Judge Stephen, since the trial of the former case, had had an opportunity of fully considering the point raised, he had also consulted his brethren on the Bench, who fully concurred with him, that the objection was immaterial.  The ancient strictness of that rule in such cases was almost entirely done away with, if the offence was committed within the jurisdiction of the Court, it was formerly applicable, when the Jury had to come from a particular part to try the case, but here the judges had authority to enquire and investigate into all offences committed within the territory; if the offence, therefore, was committed at Cabramatta, or any other place, it was clearly within the jurisdiction of the Court, he would therefore put the case to the Jury on the facts, who immediately found the prisoner guilty.

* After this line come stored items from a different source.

(** Below a directory, [splitext] cuts the same extension as on the name
    alone. *)
Lemma splitext_below (a b : string) :
  Path.mem_char Path.sep b = false ->
  (Path.splitext (a +:+ String Path.sep b)).2 = (Path.splitext b).2.
Proof.
  intros Hb. unfold Path.splitext, Path.rfind.
  rewrite (rfind_from_app Path.sep a b 0) by done.
  rewrite (rfind_from_none Path.sep b) by done.
  destruct (split_last Path.extsep b) as [Hd|(b1 & b2 & -> & Hd)].
  - rewrite (rfind_from_none Path.extsep b) by done.
    rewrite rfind_from_app_none by (simpl; by rewrite Hd).
    assert ((0 + Z.of_nat (String.length a) <? Path.rfind_from Path.extsep a 0)%Z = false)
      as ->; [|done].
    apply Z.ltb_ge. destruct (rfind_from_bound Path.extsep a 0 ltac:(lia)) as [H| ->]; [lia|done].
  - rewrite mem_char_app in Hb. apply orb_false_iff in Hb as [Hb1 Hb2].
    rewrite (rfind_from_app Path.extsep b1 b2 0) by done.
    rewrite app_str_mid.
    rewrite (rfind_from_app Path.extsep (a +:+ String Path.sep b1) b2 0) by done.
    rewrite length_app_sep.
    assert ((0 + Z.of_nat (String.length a)
             <? 0 + Z.of_nat (S (String.length a + String.length b1)))%Z = true)
      as -> by (apply Z.ltb_lt; lia).
    assert ((-1 <? 0 + Z.of_nat (String.length b1))%Z = true)
      as -> by (apply Z.ltb_lt; lia).
    replace (Z.to_nat (0 + Z.of_nat (S (String.length a + String.length b1))))
      with (String.length (a +:+ String Path.sep b1)) by (rewrite length_app_sep; lia).
    replace (Z.to_nat (0 + Z.of_nat (String.length a) + 1))
      with (String.length (a +:+ String Path.sep "")) by (rewrite length_app_sep; simpl; lia).
    replace (Z.to_nat (0 + Z.of_nat (String.length b1))) with (String.length b1) by lia.
    replace (Z.to_nat (-1 + 1)) with 0 by lia.
    replace (String.length (a +:+ String Path.sep b1)
             - String.length (a +:+ String Path.sep ""))
      with (String.length b1) by (rewrite !length_app_sep; simpl; lia).
    rewrite Nat.sub_0_r.
    assert (Hlead : Path.drop_str (String.length (a +:+ String Path.sep ""))
                      ((a +:+ String Path.sep b1) +:+ String Path.extsep b2)
                    = b1 +:+ String Path.extsep b2).
    { rewrite <- app_str_mid.
      rewrite (app_str_snoc a Path.sep (b1 +:+ String Path.extsep b2)).
      apply drop_str_app. }
    rewrite Hlead. change (Path.drop_str 0 ?s) with s.
    rewrite take_str_app.
    destruct (Path.all_char Path.extsep b1); [done|]. simpl.
    by rewrite !drop_str_app.
Qed.

(** The extension cut from the name is the extension cut from the path. *)
Lemma splitext_basename (p : string) :
  (Path.splitext (Path.basename p)).2 = (Path.splitext p).2.
Proof.
  unfold Path.basename, Path.rfind.
  destruct (split_last Path.sep p) as [Hp|(a & b & -> & Hb)].
  - by rewrite rfind_from_none.
  - rewrite (rfind_from_app Path.sep a b 0) by done.
    replace (Z.to_nat (0 + Z.of_nat (String.length a) + 1))
      with (String.length (a +:+ String Path.sep "")) by (rewrite length_app_sep; simpl; lia).
    rewrite (app_str_snoc a Path.sep b) at 1. rewrite drop_str_app.
    by rewrite splitext_below.
Qed.

(** X14. The thumbnail is named after the model: the file name of the model
    is the name kept for the thumbnail followed by the very extension that
    [render] lower-cases and dispatches on, and the output path is that
    name with [.png] in the directory of the thumbnails. *)
Theorem thumbnail_named_after_model (path : string) :
  let self := attributes path in
  model_name self +:+ (Path.splitext path).2 = Path.basename path /\
  extension self = Path.lower (Path.splitext (Path.basename path)).2 /\
  output_dir self = thumbnails_dir self +:+ "/" +:+ model_name self +:+ ".png".
Proof.
  intros self. split; [|split].
  - rewrite <- splitext_basename. apply splitext_app.
  - unfold extension. by rewrite splitext_basename.
  - apply output_dir_shape.
Qed.

(** ** The parent of the directory of the thumbnails *)

Lemma last_char_rstrip (c : ascii) (s : string) :
  Path.last_char (Path.rstrip c s) <> Some c.
Proof.
  induction s as [|a s IH]; [done|]. simpl.
  destruct (Path.rstrip c s) as [|b r] eqn:E.
  - destruct (Ascii.eqb_spec a c); [done|]. simpl. congruence.
  - simpl in *. destruct r; done.
Qed.

Lemma rstrip_id (c : ascii) (s : string) :
  Path.last_char s <> Some c -> Path.rstrip c s = s.
Proof.
  induction s as [|a s IH]; [done|]. intros Hl. simpl.
  destruct s as [|b s].
  - simpl in *. destruct (Ascii.eqb_spec a c); [congruence|done].
  - rewrite IH by done. done.
Qed.

Lemma rstrip_snoc (c : ascii) (s : string) :
  Path.rstrip c (s +:+ String c "") = Path.rstrip c s.
Proof.
  induction s as [|a s IH].
  - simpl. by rewrite Ascii.eqb_refl.
  - rewrite app_str_cons. simpl. by rewrite IH.
Qed.

Lemma all_char_snoc (c : ascii) (s : string) :
  Path.all_char c (s +:+ String c "") = Path.all_char c s.
Proof.
  induction s as [|a s IH].
  - simpl. by rewrite Ascii.eqb_refl.
  - rewrite app_str_cons. simpl. by rewrite IH.
Qed.

Lemma all_char_last (c : ascii) (s : string) :
  s <> "" -> Path.all_char c s = true -> Path.last_char s = Some c.
Proof.
  induction s as [|a s IH]; [done|]. intros _. simpl.
  intros [Ha Hs]%andb_true_iff. apply Ascii.eqb_eq in Ha as ->.
  destruct s as [|b s]; [done|]. by apply IH.
Qed.

(** A string that ends with [c] is a string followed by [c]. *)
Lemma last_char_snoc (c : ascii) (s : string) :
  Path.last_char s = Some c -> exists r, s = r +:+ String c "".
Proof.
  induction s as [|a s IH]; [done|]. simpl. destruct s as [|b s].
  - intros [= ->]. by exists "".
  - intros H. destruct (IH H) as [r ->]. exists (String a r).
    by rewrite app_str_cons.
Qed.

(** What [dirname] returns is empty, or made of separators, or does not end
    with one. *)
Lemma dirname_shape (p : string) :
  Path.dirname p = "" \/
  Path.all_char Path.sep (Path.dirname p) = true \/
  Path.last_char (Path.dirname p) <> Some Path.sep.
Proof.
  unfold Path.dirname.
  set (head := Path.take_str _ p).
  destruct (String.eqb_spec head "") as [->|Hne]; [by left|].
  destruct (Path.all_char Path.sep head) eqn:Ha; simpl; [by right; left|].
  right. right. apply last_char_rstrip.
Qed.

Lemma dirname_below (d f : string) :
  Path.mem_char Path.sep f = false ->
  Path.dirname (d +:+ String Path.sep f)
    = if Path.all_char Path.sep d then d +:+ String Path.sep ""
      else Path.rstrip Path.sep d.
Proof.
  intros Hf. unfold Path.dirname, Path.rfind.
  rewrite (rfind_from_app Path.sep d f 0) by done.
  replace (Z.to_nat (0 + Z.of_nat (String.length d) + 1))
    with (String.length (d +:+ String Path.sep ""))
    by (rewrite length_app_sep; simpl; lia).
  rewrite (app_str_snoc d Path.sep f), take_str_app.
  rewrite all_char_snoc, rstrip_snoc.
  assert (String.eqb (d +:+ String Path.sep "") "" = false) as ->.
  { apply String.eqb_neq. by destruct d. }
  simpl. by destruct (Path.all_char Path.sep d).
Qed.

(** The directory that the constructor creates lies directly below the
    directory of the model. *)
Lemma dirname_thumbnails_dir (path : string) :
  Path.dirname (thumbnails_dir (attributes path)) = model_dir (attributes path).
Proof.
  rewrite thumbnails_dir_attributes.
  change (model_dir (attributes path)) with (Path.dirname path).
  destruct (dirname_shape path) as [E|[Ha|Hl]].
  - by rewrite E.
  - destruct (String.eqb_spec (Path.dirname path) "") as [E|Hne]; [by rewrite E|].
    pose proof (all_char_last _ _ Hne Ha) as Hl.
    destruct (last_char_snoc _ _ Hl) as [r Hr].
    unfold Path.join. simpl.
    assert (String.eqb (Path.dirname path) "" = false) as ->
      by by apply String.eqb_neq.
    rewrite bool_decide_eq_true_2 by done.
    rewrite Hr, <- (app_str_snoc r Path.sep "thumbnails").
    rewrite dirname_below by done.
    rewrite Hr, all_char_snoc in Ha. by rewrite Ha.
  - destruct (String.eqb_spec (Path.dirname path) "") as [E|Hne]; [by rewrite E|].
    rewrite join_plain by done.
    change (Path.dirname path +:+ "/" +:+ "thumbnails")
      with (Path.dirname path +:+ String Path.sep "thumbnails").
    rewrite dirname_below by done.
    destruct (Path.all_char Path.sep (Path.dirname path)) eqn:Ha.
    + by rewrite (all_char_last _ _ Hne Ha) in Hl.
    + by apply rstrip_id.
Qed.

End Program.

(** ** Runs on sample data *)

Example splitext_upper : Path.lower (Path.splitext "/models/Chair.OBJ").2 = ".obj".
Proof. reflexivity. Qed.

Example splitext_dotfile : Path.splitext "/models/.obj" = ("/models/.obj", "").
Proof. reflexivity. Qed.

Example splitext_dir_dot : Path.splitext "/mod.els/chair" = ("/mod.els/chair", "").
Proof. reflexivity. Qed.

Example splitext_two_dots : Path.splitext "/models/a.tar.obj" = ("/models/a.tar", ".obj").
Proof. reflexivity. Qed.

Example attributes_chair :
  attributes "/models/chair.obj" =
    {| model_path := "/models/chair.obj";
       model_dir := "/models";
       model_name := "chair";
       thumbnails_dir := "/models/thumbnails";
       output_dir := "/models/thumbnails/chair.png" |}.
Proof. reflexivity. Qed.

Example attributes_relative :
  output_dir (attributes "chair.obj") = "thumbnails/chair.png".
Proof. reflexivity. Qed.

Example attributes_root :
  output_dir (attributes "/chair.obj") = "/thumbnails/chair.png".
Proof. reflexivity. Qed.

Example extension_any_case :
  Forall (fun path => extension (attributes path) = ".obj")
         ["a.obj"; "a.OBJ"; "a.Obj"; "a.oBj"; "a.obJ"; "a.OBj"; "a.ObJ"; "a.oBJ"].
Proof. repeat constructor. Qed.

Example listing_models :
  list_dir Demo.models "/models" = ["old"; "gear.stl"; "chair.obj"; "tank.GLB"; "photo.jpg"].
Proof. vm_compute. reflexivity. Qed.

Example walk_models :
  walk_dir Demo.models "/models"
    = ["/models/gear.stl"; "/models/chair.obj"; "/models/tank.GLB"].
Proof. vm_compute. reflexivity. Qed.

(** The scenario of the chair: the OBJ renderer returns a buffer, and the
    thumbnail holds its bytes. *)
Example chair_scenario :
  let run := thumbnail (Demo.obj_returns (PBytesIO Demo.png)) (Demo.glb_returns PNone)
                       (Demo.stl_returns []) "/models/chair.obj"
                       (Demo.start Demo.models) in
  run.1 = Ok true /\
  fs run.2 !! "/models/thumbnails/chair.png" = Some (File Demo.png) /\
  stdout run.2 = ["Thumbnail saved to /models/thumbnails/chair.png"].
Proof. repeat split; vm_compute; reflexivity. Qed.

(** The scenario of the tank: the GLB renderer returns no buffer, and no
    file appears. *)
Example tank_scenario :
  let run := thumbnail (Demo.obj_returns PNone) (Demo.glb_returns PNone)
                       (Demo.stl_returns []) "/models/tank.GLB"
                       (Demo.start Demo.models) in
  run.1 = Ok false /\
  fs run.2 !! "/models/thumbnails/tank.png" = None /\
  stdout run.2 = ["Model conversion failed or returned error: None"].
Proof. repeat split; vm_compute; reflexivity. Qed.

(** The scenario of the missing path. *)
Example missing_scenario :
  process_path (Demo.obj_returns PNone) (Demo.glb_returns PNone) (Demo.stl_returns [])
               "/missing/does_not_exist.obj" (Demo.start Demo.models)
    = (Ok tt, Demo.said Demo.models "Path does not exist: /missing/does_not_exist.obj").
Proof. vm_compute. reflexivity. Qed.

(** ** The theorems on sample data *)

(** C2 on sample data: "front" comes last, after another view that holds a
    buffer. *)
Lemma front_view_selected_witness :
  extension Demo.gear = ".stl" /\
  dict_get "error" Demo.views_front_last = None /\
  dict_get "front" Demo.views_front_last = Some (PBytesIO Demo.png) /\
  dispatch (Demo.obj_returns PNone) (Demo.glb_returns PNone)
           (Demo.stl_returns Demo.views_front_last) Demo.gear (Demo.start Demo.models)
    = (Ok (Candidate (PBytesIO Demo.png)), Demo.start Demo.models).
Proof.
  do 3 (split; [reflexivity|]).
  apply (front_view_selected _ _ _ Demo.gear (Demo.start Demo.models)
           Demo.views_front_last (PBytesIO Demo.png)); reflexivity.
Defined.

The prisoner was then called up for judgment, and the learned Judge in ordering him to suffer the extreme penalty of the law, remarked, that he could not hold out to him a glimmering of hope.[2 ]

Notes

[1 ] See also Sydney Gazette, 16 June 1831; Sydney Herald, 20 June 1831.  See also R. v. Moore, 1831.

[2 ] Webber was hanged on 11 July 1831 (Sydney Gazette, 12 July 1831; Australian, 15 July 1831).  The Gazette claimed that he had been guilty of numerous other highway robberies as well, in company with Walmsley.  The Gazette also said that when he reached the gallows, he acknowledged the justice of his sentence.